If and only if a Grammar \ (G \) when the following conditions are satisfied, \ (G \) in order to become a LL (1) grammar:
If \ (A \ to \ alpha | \ beta \) are two different productions, then. 1) \ (FIRST (\ Alpha) \ CAP FIRST (\ Beta) = \ emptySet \) 2) If \ (\ Epsilon \ in FIRST (\ Beta) \) , then \ (FIRST (\ alpha) \ cap FOLLOW (\ Beta) = \ emptySet \) ; \ (\ Epsilon \ in FIRST (\ Alpha) \) Similarly.

Predictive parsing method of parsing table construction algorithm: input Grammar \ (G \) , the output of parsing table \ (M \) . Of Grammar \ (G \) all production of \ (A \ to \ alpha \ ) performing the following two steps:

  1. \ (\ FORALL A \ in FIRST (\ Alpha) \) , the $ A \ to \ alpha $ Add to \ (M [A, a] \) of
  2. If $ \ epsilon \ in FIRST (\ alpha) $, the \ (\ FORALL B \ in FOLLOW (\ Alpha) \) , the $ A \ to \ alpha $ Add to \ (M [A, b] \) of If \ (\ EXISTS A, A, ST M [A, A] = \ emptySet \) , then let M $ [A, A] = $ error

Note that for LL (. 1) Grammar, Table \ (M \) Each entry contains at most a production. Consider $ A \ to \ alpha | \ beta $, we have to explain that they could not appear in the same entry in.

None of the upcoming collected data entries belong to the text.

(** * Keyspace-aware metrics registration (util/metricsutil/common.go)

    A shallow embedding of [RegisterMetrics], [RegisterMetricsForBR],
    [registerMetrics] and [getKeyspaceMeta], with the PD client, the retry
    helper and the subsystem initializers as explicit effects: every
    function is a computation over a [World] that also emits the ordered
    list of [Event]s it performed. *)

From Stdlib Require Import ZArith NArith List String Ascii Bool Lia.
From Stdlib Require Import DecimalString DecimalN.
Import ListNotations.

Local Open Scope string_scope.
Local Open Scope Z_scope.
Local Open Scope list_scope.

(** ** Go values *)

(** [keyspacepb.KeyspaceMeta]: the only field this package consumes is the
    numeric identifier (a uint32 in the protobuf message). *)
Record KeyspaceMeta : Type := mkKeyspaceMeta { Id : N }.

(** The generated getter, as called on the non-nil pointer of line 101. *)
Definition GetId (m : KeyspaceMeta) : N := Id m.

(** [fmt.Sprint] of an unsigned integer prints it in base ten. *)
Definition fmt_Sprint (u : N) : string :=
  NilZero.string_of_uint (N.to_uint u).

(** Reading a base-ten numeral back, used to state what [fmt_Sprint] means. *)
Definition decimal_value (s : string) : option N :=
  option_map N.of_uint (NilZero.uint_of_string s).

(** [int64] wrap-around, for [time.Duration] arithmetic. *)
Definition wrap_int64 (z : Z) : Z :=
  (z + 2 ^ 63) mod 2 ^ 64 - 2 ^ 63.

Definition time_Second : Z := 1000000000.

(** ** [strings.ToLower] *)

Module strings.

Definition isASCIIbyte (c : ascii) : bool := (nat_of_ascii c <? 128)%nat.

Definition isUpperByte (c : ascii) : bool :=
  ((65 <=? nat_of_ascii c) && (nat_of_ascii c <=? 90))%nat.

Definition lowerByte (c : ascii) : ascii :=
  if isUpperByte c then ascii_of_nat (nat_of_ascii c + 32) else c.

Fixpoint isASCII (s : string) : bool :=
  match s with
  | EmptyString => true
  | String c s' => isASCIIbyte c && isASCII s'
  end.

Fixpoint hasUpper (s : string) : bool :=
  match s with
  | EmptyString => false
  | String c s' => isUpperByte c || hasUpper s'
  end.

Fixpoint lowerBytes (s : string) : string :=
  match s with
  | EmptyString => EmptyString
  | String c s' => String (lowerByte c) (lowerBytes s')
  end.

(** The ASCII fast path is the library's own; for a string with a byte
    above 0x7F the library maps [unicode.ToLower] over the runes, which is
    taken as the parameter [mapUnicodeLower]. *)
Definition ToLower (mapUnicodeLower : string -> string) (s : string) : string :=
  if isASCII s
  then (if hasUpper s then lowerBytes s else s)
  else mapUnicodeLower s.

End strings.

(** ** Process configuration (the fields read from [config.GetGlobalConfig]) *)

Record Security : Type := mkSecurity {
  ClusterSSLCA : string;
  ClusterSSLCert : string;
  ClusterSSLKey : string
}.

Record PDClient : Type := mkPDClient { PDServerTimeout : Z }.

Record Config : Type := mkConfig {
  KeyspaceName : string;
  Store : string;
  Path : string;
  PDClientCfg : PDClient;
  SecurityCfg : Security
}.

(** [pd.SecurityOption] *)
Record SecurityOption : Type := mkSecurityOption {
  CAPath : string;
  CertPath : string;
  KeyPath : string
}.

Definition emptySecurityOption : SecurityOption := mkSecurityOption "" "" "".

(** ** Subsystem initializers, in the order [registerMetrics] calls them *)

Inductive Initializer : Type :=
| metrics_InitMetrics
| metrics_RegisterMetrics
| copr_InitMetricsVars
| domain_InitMetricsVars
| executor_InitMetricsVars
| infoschema_InitMetricsVars
| isolation_InitMetricsVars
| plannercore_InitMetricsVars
| server_InitMetricsVars
| session_InitMetricsVars
| statshandler_InitMetricsVars
| topsqlreporter_InitMetricsVars
| ttlmetrics_InitMetricsVars
| txninfo_InitMetricsVars
| unimetrics_RegisterMetrics.
(** X13: a coast that comes due while the transport is not connected is
    lost: nothing is sent and the command id is cleared all the same, so
    that no later callback makes up for it. *)
Theorem coast_callback_disconnected w (r : nat) this (commandId : nat) :
  heap w !! r = Some this -> _commandID this = Some commandId ->
  isConnected w = false ->
  coast_callback r commandId w = with_heap (alter (with_commandID None) r (heap w)) w
  /\ sent_log (coast_callback r commandId w) = sent_log w
  /\ (forall c, coast_callback r c (coast_callback r commandId w)
                = coast_callback r commandId w).
Proof.
  intros Hr Hid Hc.
  assert (H : coast_callback r commandId w
              = with_heap (alter (with_commandID None) r (heap w)) w).
  { unfold coast_callback. rewrite Hr, bool_decide_eq_true_2 by assumption.
    unfold coast. rewrite Hr.
    destruct (_power this =? 0); [reflexivity |].
    unfold send. now rewrite Hc. }
  rewrite H. split; [reflexivity |]. split; [reflexivity |].
  intros c. apply (coast_callback_stale _ r (with_commandID None this) c).
  - cbn. rewrite list_lookup_alter, Hr. now rewrite decide_True.
  - discriminate.
Qed.

(** X14: a new [turnOnFor] on a motor with power supersedes every coast
    still pending for it: the callbacks of the timers queued before, whose
    command ids are older than the next unique id, have nothing to do any
    more. *)
Theorem turnOnFor_supersedes w (r : nat) this (milliseconds : Z) (t : Timer) :
  heap w !! r = Some this -> _power this ≠ 0 ->
  t ∈ timers w -> t_motor t = r -> (t_commandId t < uid_next w)%nat ->
  let w' := turnOnFor r milliseconds w in
  coast_callback (t_motor t) (t_commandId t) w' = w'
  /\ (exists this', heap w' !! r = Some this' /\ _commandID this' = Some (uid_next w)).
Proof.
  intros Hr Hp _ Hm Hid w'. subst w'.
  destruct (turnOnFor_effect w r this milliseconds Hr Hp) as (Hh & _).
  revert Hh. generalize (turnOnFor r milliseconds w). intros w' Hh.
  assert (Hr' : heap w' !! r = Some (with_commandID (Some (uid_next w)) this)).
  { rewrite Hh. apply list_lookup_insert_eq. eapply lookup_lt_Some; eassumption. }
  split; [| eauto].
  rewrite Hm. apply (coast_callback_stale w' r _ (t_commandId t) Hr').
  cbn. intros H. injection H as H. lia.
Qed.
Definition se_ret {S A E} (a : A) : SE S A E := λ s, (s, Ok a).
Definition se_fail {S A E} (e : E) : SE S A E := λ s, (s, Err e).
Definition se_get {S E} : SE S S E := λ s, (s, Ok s).
Definition se_put {S E} (s : S) : SE S unit E := λ _, (s, Ok tt).
Definition se_modify {S E} (f : S → S) : SE S unit E := λ s, (f s, Ok tt).
Definition se_lift {S A E} (r : Result A E) : SE S A E := λ s, (s, r).
Definition se_bind {S A B E} (m : SE S A E) (k : A → SE S B E) : SE S B E := λ s,
  match m s with
  | (s', Ok a) => k a s'
  | (s', Err e) => (s', Err e)
  end.

Declare Scope codex_scope.
Delimit Scope codex_scope with codex.
Notation "x <-- m ;; k" := (se_bind m (λ x, k))
  (at level 100, m at next level, right associativity) : codex_scope.
Notation "m ;;; k" := (se_bind m (λ _, k))
  (at level 100, right associativity) : codex_scope.
Notation "'let?' x := r 'in' k" := (res_bind (λ x, k) r)
  (at level 100, x name, r at level 100, k at level 200) : codex_scope.
Open Scope codex_scope.

(** ** Hoare triples

    [triple Pre m Post Bad]: run from a state with [Pre], [m] returns a value and
    a state with [Post], or an error and a state with [Bad]. *)
Definition triple {S A E} (Pre : S → Prop) (m : SE S A E) (Post : A → S → Prop)
    (Bad : E → S → Prop) : Prop :=
  ∀ s, Pre s →
    match m s with
    | (s', Ok a) => Post a s'
    | (s', Err e) => Bad e s'
    end.

Section Triples.
Context {S A B E : Type}.
Implicit Types (m : SE S A E) (Pre : S → Prop) (Post : A → S → Prop) (Bad : E → S → Prop).

Lemma triple_ret Pre (a : A) Post Bad : (∀ s, Pre s → Post a s) → triple Pre (se_ret a) Post Bad.
Proof. intros H s Hs. by apply H. Qed.

Lemma triple_fail Pre (e : E) Post Bad :
  (∀ s, Pre s → Bad e s) → triple Pre (se_fail e) Post Bad.
Proof. intros H s Hs. by apply H. Qed.

Lemma triple_bind Pre m (k : A → SE S B E) (Mid : A → S → Prop) (Post : B → S → Prop) Bad :
  triple Pre m Mid Bad → (∀ a, triple (Mid a) (k a) Post Bad) →
  triple Pre (a <-- m ;; k a) Post Bad.
Proof.
  intros Hm Hk s Hs. unfold se_bind. specialize (Hm s Hs).
  destruct (m s) as [s' [a|e]]; [by apply Hk|done].
Qed.

Lemma triple_weaken Pre Pre' m Post Post' Bad Bad' :
  triple Pre' m Post' Bad' → (∀ s, Pre s → Pre' s) → (∀ a s, Post' a s → Post a s) →
  (∀ e s, Bad' e s → Bad e s) → triple Pre m Post Bad.
Proof.
  intros Hm HP HQ HE s Hs. specialize (Hm s (HP s Hs)).
  destruct (m s) as [s' [a|e]]; [by apply HQ|by apply HE].
Qed.

Lemma triple_get Pre (Post : S → S → Prop) Bad :
  (∀ s, Pre s → Post s s) → triple Pre se_get Post Bad.
Proof. intros H s Hs. by apply H. Qed.

Lemma triple_modify Pre (f : S → S) (Post : unit → S → Prop) Bad :
  (∀ s, Pre s → Post tt (f s)) → triple Pre (se_modify f) Post Bad.
Proof. intros H s Hs. by apply H. Qed.

Lemma triple_lift Pre (r : Result A E) Post Bad :
  (∀ s, Pre s → match r with Ok a => Post a s | Err e => Bad e s end) →
  triple Pre (se_lift r) Post Bad.
Proof. intros H s Hs. specialize (H s Hs). by destruct r. Qed.

Lemma triple_pre Pre Pre' m Post Bad :
  triple Pre' m Post Bad → (∀ s, Pre s → Pre' s) → triple Pre m Post Bad.
Proof. intros Hm H. by eapply triple_weaken. Qed.

Lemma triple_ret_bind Pre (b : B) (k : B → SE S A E) Post Bad :
  triple Pre (k b) Post Bad → triple Pre (x <-- se_ret b ;; k x) Post Bad.
Proof. done. Qed.

(** The rest of a method that looks at the current state. *)
Lemma triple_get_bind Pre (k : S → SE S A E) Post Bad :
  (∀ s0, Pre s0 → triple (λ s, s = s0) (k s0) Post Bad) →
  triple Pre (s <-- se_get ;; k s) Post Bad.
Proof. intros H s Hs. by apply (H s Hs). Qed.
End Triples.

(** * Lists *)

(** [Vec::insert]: panics when the index is past the end. *)
Definition vec_insert {A} (i : nat) (x : A) (l : list A) : option (list A) :=
  if i <=? length l then Some (take i l ++ x :: drop i l) else None.

(** [Vec::dedup]. *)
Fixpoint dedup {X} `{EqDecision X} (l : list X) : list X :=
  match l with
  | x :: (y :: _) as l' => if decide (x = y) then dedup l' else x :: dedup l'
  | _ => l
  end.

Lemma dedup_cons_cons {X} `{EqDecision X} (a b : X) l :
  dedup (a :: b :: l) = if decide (a = b) then dedup (b :: l) else a :: dedup (b :: l).
Proof. done. Qed.

Lemma elem_of_dedup {X} `{EqDecision X} (l : list X) x : x ∈ dedup l ↔ x ∈ l.
Proof.
  induction l as [|a [|b l] IH]; [done..|]. rewrite dedup_cons_cons. case_decide as E.
  - subst. rewrite IH. set_solver.
  - rewrite elem_of_cons, IH. by rewrite (elem_of_cons (b :: l)).
Qed.

(** * Automation *)
Create HintDb codex discriminated.

(** Case analysis on the first [match] or [if] of the goal or a hypothesis. *)
Ltac case_goal :=
  match goal with
  | |- context [match ?x with _ => _ end] =>
      lazymatch x with
      | context [match _ with _ => _ end] => fail
      | _ => destruct x eqn:?
      end
  end.

Ltac case_in H :=
  match type of H with
  | context [match ?x with _ => _ end] =>
      lazymatch x with
      | context [match _ with _ => _ end] => fail
      | _ => destruct x eqn:?
      end
  end.

(** Turns boolean tests in the context into the propositions they decide. *)
Ltac bool_props :=
  repeat match goal with
  | H : _ && _ = true |- _ => apply andb_true_iff in H as [? ?]
  | H : _ || _ = false |- _ => apply orb_false_iff in H as [? ?]
  | H : negb _ = true |- _ => apply negb_true_iff in H
  | H : negb _ = false |- _ => apply negb_false_iff in H
  | H : bool_decide _ = true |- _ => apply bool_decide_eq_true in H
  | H : bool_decide _ = false |- _ => apply bool_decide_eq_false in H
  | H : (_ <? _) = true |- _ => apply Nat.ltb_lt in H
  | H : (_ <? _) = false |- _ => apply Nat.ltb_ge in H
  | H : (_ <=? _) = true |- _ => apply Nat.leb_le in H
  | H : (_ <=? _) = false |- _ => apply Nat.leb_gt in H
  | H : (_ =? _) = true |- _ => apply Nat.eqb_eq in H
  | H : (_ =? _) = false |- _ => apply Nat.eqb_neq in H
  end.
(** Lenient mode accepts a here-document: for each of the three openers,
    wrapping a trimmed patch whose boundary lines are right in [<<EOF ... EOF]
    parses exactly like the patch itself, in hunks, text and error alike. *)
Theorem parse_patch_heredoc (op body : str) :
  op ∈ heredoc_openers → trim body = body →
  is_ok (check_patch_boundaries_strict (lines body)) = true →
  parse_patch (op ++ LF :: body ++ LF :: lit "EOF") = parse_patch body.
Proof.
  intros Hop Htrim Hok. unfold parse_patch, parse_patch_text. cbn [PARSE_IN_STRICT_MODE].
  assert (no_trailing_ws body) as Hws by (rewrite <- Htrim; apply trim_end_no_trailing_ws).
  assert (body ≠ []) as Hne by (by intros ->).
  assert ((LF ∉ op) ∧ no_leading_ws op ∧ op ≠ [] ∧ strip_cr op = op) as (Hlf & Hlead & Hopne & Hcr).
  { unfold heredoc_openers in Hop. set_unfold.
    destruct Hop as [->|[->|[->|[]]]]; (split; [by apply (bool_decide_unpack _)|done]). }
  rewrite (trim_id (op ++ _)).
  - rewrite lines_cons, Hcr, lines_snoc by done.
    change (lines (lit "EOF")) with [lit "EOF"]. rewrite lenient_heredoc_lines by done.
    rewrite Htrim. unfold check_patch_boundaries_lenient.
    by rewrite strict_boundaries_ok.
  - destruct op; [done|]. done.
  - change (op ++ LF :: body ++ LF :: lit "EOF") with (op ++ [LF] ++ body ++ [LF] ++ lit "EOF").
    rewrite !(assoc_L (++)). by apply no_trailing_ws_app.
Qed.

Lemma parse_patch_heredoc_witness :
  parse_patch (lit "<<'EOF'" ++ LF :: (lit "*** Begin Patch" ++ LF :: lit "*** End Patch")
    ++ LF :: lit "EOF")
  = parse_patch (lit "*** Begin Patch" ++ LF :: lit "*** End Patch").
Proof.
  apply parse_patch_heredoc; [by apply (bool_decide_unpack _)| |]; vm_compute; reflexivity.
Defined.
(* ===== verification/PatchPrinter.v ===== *)
(** A printer for the patch grammar documented at the top of [parser.rs], and
    the proof that [parse_patch] inverts it. The printer is the specification of
    the textual format: one canonical rendering per list of hunks. *)
From stdpp Require Import base list sets numbers strings.
From S2P Require Import Prelude RustStr PatchParser PatchParserFacts.

(** * Printing *)
Definition context_line (l : str) : str := 32%N :: l.
Definition added_line (l : str) : str := 43%N :: l.
Definition removed_line (l : str) : str := 45%N :: l.

(** Removed and added lines between two context lines, in source order. *)
Fixpoint print_body (old new : list str) (o n : nat) (idx : list (nat * nat)) : list str :=
  match idx with
  | [] => (removed_line <$> drop o old) ++ (added_line <$> drop n new)
  | (i, j) :: idx =>
      (removed_line <$> take (i - o) (drop o old)) ++
      (added_line <$> take (j - n) (drop n new)) ++
      (context_line <$> option_list (old !! i)) ++
      print_body old new (S i) (S j) idx
  end.

Definition print_context (ctx : option str) : str :=
  match ctx with
  | None => EMPTY_CHANGE_CONTEXT_MARKER
  | Some c => CHANGE_CONTEXT_MARKER ++ c
  end.

Definition print_chunk (c : UpdateFileChunk) : list str :=
  print_context (change_context c) ::
  print_body (old_lines c) (new_lines c) 0 0 (context_line_indices c) ++
  (if is_end_of_file c then [EOF_MARKER] else []).

Definition print_move (mv : option str) : list str :=
  match mv with
  | None => []
  | Some p => [MOVE_TO_MARKER ++ p]
  end.

Definition print_hunk (h : Hunk) : list str :=
  match h with
  | AddFile path contents => (ADD_FILE_MARKER ++ path) :: (added_line <$> lines contents)
  | DeleteFile path => [DELETE_FILE_MARKER ++ path]
  | UpdateFile path mv chunks =>
      (UPDATE_FILE_MARKER ++ path) :: print_move mv ++ concat (print_chunk <$> chunks)
  end.

Definition print_environment (env : option str) : list str :=
  match env with
  | None => []
  | Some e => [ENVIRONMENT_ID_MARKER ++ 32%N :: e]
  end.

Definition print_patch (env : option str) (hs : list Hunk) : str :=
  join [LF] (BEGIN_PATCH_MARKER :: print_environment env ++ concat (print_hunk <$> hs)
             ++ [END_PATCH_MARKER]).

(** * What can be printed *)

(** Text that survives on the rest of a marker line. *)
Definition printable_text (t : str) : Prop := t ≠ [] ∧ (LF ∉ t) ∧ no_trailing_ws t.

#[export] Instance printable_text_dec t : Decision (printable_text t).
Proof. unfold printable_text. apply _. Defined.

Definition printable_chunk (c : UpdateFileChunk) : Prop :=
  chunk_complete c ∧ Forall plain_line (old_lines c) ∧ Forall plain_line (new_lines c)
  ∧ (∀ ctx, change_context c = Some ctx → printable_text ctx).

Definition printable_hunk (h : Hunk) : Prop :=
  match h with
  | AddFile path contents =>
      printable_text path ∧
      ∃ ls, contents = concat ((λ l, l ++ [LF]) <$> ls) ∧ Forall plain_line ls
  | DeleteFile path => printable_text path
  | UpdateFile path mv chunks =>
      printable_text path ∧ (∀ p, mv = Some p → printable_text p)
      ∧ chunks ≠ [] ∧ Forall printable_chunk chunks
  end.

Definition printable_environment (env : option str) : Prop :=
  ∀ e, env = Some e → printable_text e ∧ no_leading_ws e.

(** * Text lemmas *)

Lemma lines_terminated ls :
  Forall plain_line ls → lines (concat ((λ l, l ++ [LF]) <$> ls)) = ls.
Proof.
  unfold lines. induction 1 as [|l ls [Hl Hcr] _ IH]; [done|]. simpl.
  rewrite <- (assoc_L (++)). change ([LF] ++ ?x) with (LF :: x).
  rewrite split_char_app by done. simpl.
  pose proof (split_char_nonempty LF (concat ((λ l, l ++ [LF]) <$> ls))) as Hne.
  destruct (split_char LF _) as [|w ws]; [done|]. by rewrite IH, strip_cr_plain.
Qed.

Lemma plain_line_cons c l : c ≠ LF → c ≠ CR → plain_line l → plain_line (c :: l).
Proof.
  intros ?? [Hl Hcr]. split; [set_solver|]. destruct l; [by intros [= ->]|done].
Qed.

Lemma plain_line_marker m t : plain_line m → printable_text t → plain_line (m ++ t).
Proof.
  intros [Hm _] (Hne & Hlf & Hws). split; [set_solver|].
  rewrite last_app. unfold no_trailing_ws in Hws.
  destruct (last t) eqn:E; [|by apply last_None in E]. by intros [= ->].
Qed.

Lemma trim_end_marker m t : printable_text t → trim_end (m ++ t) = m ++ t.
Proof. intros (Hne & _ & Hws). by apply trim_end_id, no_trailing_ws_app. Qed.

Lemma trim_marker c m t :
  is_whitespace c = false → printable_text t → trim ((c :: m) ++ t) = (c :: m) ++ t.
Proof.
  intros Hc Ht. simpl. rewrite trim_cons by done. f_equal. by apply trim_end_marker.
Qed.

Lemma trim_end_space l :
  trim_end (context_line l) = [] ∨ ∃ r, trim_end (context_line l) = 32%N :: r.
Proof.
  destruct (trim_end_matches_prefix is_whitespace (context_line l)) as (w & Hw & _).
  unfold trim_end. destruct (trim_end_matches _ _) as [|c r]; [by left|].
  right. exists r. unfold context_line in Hw. simpl in Hw. by injection Hw as <- _.
Qed.

(** * Running the parser line by line *)

Fixpoint process_lines (ls : list str) : ParserM unit :=
  match ls with
  | [] => se_ret tt
  | l :: ls => se_modify bump_line_number ;;; process_line l ;;; process_lines ls
  end.

Lemma process_lines_app l1 l2 p :
  process_lines (l1 ++ l2) p = (process_lines l1 ;;; process_lines l2) p.
Proof.
  revert p. induction l1 as [|l l1 IH]; intros p; [done|]. simpl.
  unfold se_bind, se_modify. destruct (process_line l _) as [p' [u|e]]; [|done]. apply IH.
Qed.

(** [process_line] does not touch the line buffer. *)
Lemma process_line_frame l p p' r :
  process_line l p = (p', r) → line_buffer p' = line_buffer p ∧ line_number p' = line_number p.
Proof.
  unfold process_line, process_update_line, se_bind, se_get, se_ret, se_fail, se_modify.
  intros H. repeat case_in H; simplify_eq; try done;
    repeat match goal with
    | H : handle_hunk_headers_and_end_patch _ _ = _ |- _ =>
        apply handle_cases in H; simpl in H; destruct_or?; destruct_and?; destruct_or?
    | H : ∃ _, _ |- _ => destruct H as [??]
    end; by subst.
Qed.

LL (1) grammar described condition 1, the two production through steps 1, can not appear in the same entry in LL (1) grammar described conditions 1 FIRST $ (\ Alpha), FIRST (\ Beta) \ (not may contain both \) \ Epsilon $, so up to two production through only one step can be added to the 2 \ (M \) , whereas LL (1) grammar and condition 2 described after step 2 to the \ (M \ ) in a production with another piece of production can not appear in the same entry in.

### three, bottum-up parsing Here are three kinds bottum-up method, SLR, conanical LR (LR for short) and LALR, they are based on shift-reduce method

We look at three kinds of LR parser in common, and then look at the differences between them

#### 1.LR type parser configured to process \ (Item \ the DFA to \ parsing to \) \ (Table \) \ (the DFA \) one \ (State \) corresponding to a plurality of \ (Item \) configured a \ (set \)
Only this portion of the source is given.